(** A map whose [initDo] has run. *)
Definition ready (m : Map) : Prop := wf m ∧ init m = true.

(** A function on the logical map that reads and writes one key only. *)
Definition local_at {R : Type} (key : string)
    (g : gmap string (iface T) → R * gmap string (iface T)) : Prop :=
  (∀ σ1 σ2, σ1 !! key = σ2 !! key →
     (g σ1).1 = (g σ2).1 ∧ (g σ1).2 !! key = (g σ2).2 !! key) ∧
  (∀ σ k, k ≠ key → (g σ).2 !! k = σ !! k).

(** The same function on the entries of one store. *)
Definition store_do {R : Type}
    (g : gmap string (iface T) → R * gmap string (iface T)) (store : rhh.Map T)
  : R * rhh.Map T :=
  ((g (rhh.data store)).1,
   {| rhh.cap := rhh.cap store; rhh.data := (g (rhh.data store)).2 |}).

(** The single map of the spec: one finite map from keys to values. *)
Definition spec_lookup (key : string) (σ : gmap string (iface T)) : iface T * bool :=
  match σ !! key with
  | Some v => (v, true)
  | None => (nil, false)
  end.

Definition spec_Set (key : string) (value : iface T) (σ : gmap string (iface T))
  : (iface T * bool) * gmap string (iface T) :=
  (spec_lookup key σ, <[key := value]> σ).

Definition spec_Get (key : string) (σ : gmap string (iface T)) : iface T * bool :=
  spec_lookup key σ.

Definition spec_Delete (key : string) (σ : gmap string (iface T))
  : (iface T * bool) * gmap string (iface T) :=
  (spec_lookup key σ, delete key σ).

(** Section 4.3 of the spec: set tentatively; on a rejection delete the
    new key or put the previous value back, and answer [(nil, false)]. *)
Definition spec_SetAccept (key : string) (value : iface T)
    (accept : option (iface T → bool → bool)) (σ : gmap string (iface T))
  : (iface T * bool) * gmap string (iface T) :=
  let '(prev, had) := spec_lookup key σ in
  let σ1 := <[key := value]> σ in
  match accept with
  | Some accept =>
      if accept prev had then ((prev, had), σ1)
      else ((nil, false), if had then <[key := prev]> σ1 else delete key σ1)
  | None => ((prev, had), σ1)
  end.

(** Section 4.3 of the spec: delete tentatively; on a rejection put the
    deleted entry back, and answer [(nil, false)]. *)
Definition spec_DeleteAccept (key : string)
    (accept : option (iface T → bool → bool)) (σ : gmap string (iface T))
  : (iface T * bool) * gmap string (iface T) :=
  let '(prev, had) := spec_lookup key σ in
  let σ1 := delete key σ in
  match accept with
  | Some accept =>
      if accept prev had then ((prev, had), σ1)
      else ((nil, false), if had then <[key := prev]> σ1 else σ1)
  | None => ((prev, had), σ1)
  end.

Definition spec_Len (σ : gmap string (iface T)) : Z := Z.of_nat (size σ).

(** A map has no iteration order: a range visits the entries in some
    order, each once, up to the first [false]. *)
Definition spec_Range {St : Type} (iter : string → iface T → St → bool * St)
    (s : St) (σ : gmap string (iface T)) (s' : St) : Prop :=
  ∃ l, l ≡ₚ map_to_list σ ∧ s' = rhh.walk iter l s.

Definition spec_Clear (σ : gmap string (iface T)) : gmap string (iface T) := ∅.

(** ** Sequences of calls *)

(** [St] is the state of the visitors handed to [Range]. *)
Context {St : Type}.

Inductive call : Type :=
  | CSet (key : string) (value : iface T)
  | CGet (key : string)
  | CDelete (key : string)
  | CSetAccept (key : string) (value : iface T) (accept : option (iface T → bool → bool))
  | CDeleteAccept (key : string) (accept : option (iface T → bool → bool))
  | CLen
  | CRange (iter : string → iface T → St → bool * St) (s : St)
  | CClear.

Inductive reply : Type :=
  | RPair (r : iface T * bool)
  | RLen (n : Z)
  | RRange (s : St)
  | RUnit.

Definition do_call (c : call) (m : Map) : res (reply * Map) :=
  match c with
  | CSet key value => '(r, m) ← Set_ key value m; Ret (RPair r, m)
  | CGet key => '(r, m) ← Get key m; Ret (RPair r, m)
  | CDelete key => '(r, m) ← Delete key m; Ret (RPair r, m)
  | CSetAccept key value accept => '(r, m) ← SetAccept key value accept m; Ret (RPair r, m)
  | CDeleteAccept key accept => '(r, m) ← DeleteAccept key accept m; Ret (RPair r, m)
  | CLen => '(n, m) ← Len m; Ret (RLen n, m)
  | CRange iter s => '(s, m) ← Range iter s m; Ret (RRange s, m)
  | CClear => m ← Clear m; Ret (RUnit, m)
  end.

Fixpoint run (cs : list call) (m : Map) : res (list reply * Map) :=
  match cs with
  | [] => Ret ([], m)
  | c :: cs =>
      '(r, m) ← do_call c m;
      '(rs, m) ← run cs m;
      Ret (r :: rs, m)
  end.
------------
What to do | Please go through the listing and return each line that has "data" in it.

Answer space |
  ((g (rhh.data store)).1,
   {| rhh.cap := rhh.cap store; rhh.data := (g (rhh.data store)).2 |}).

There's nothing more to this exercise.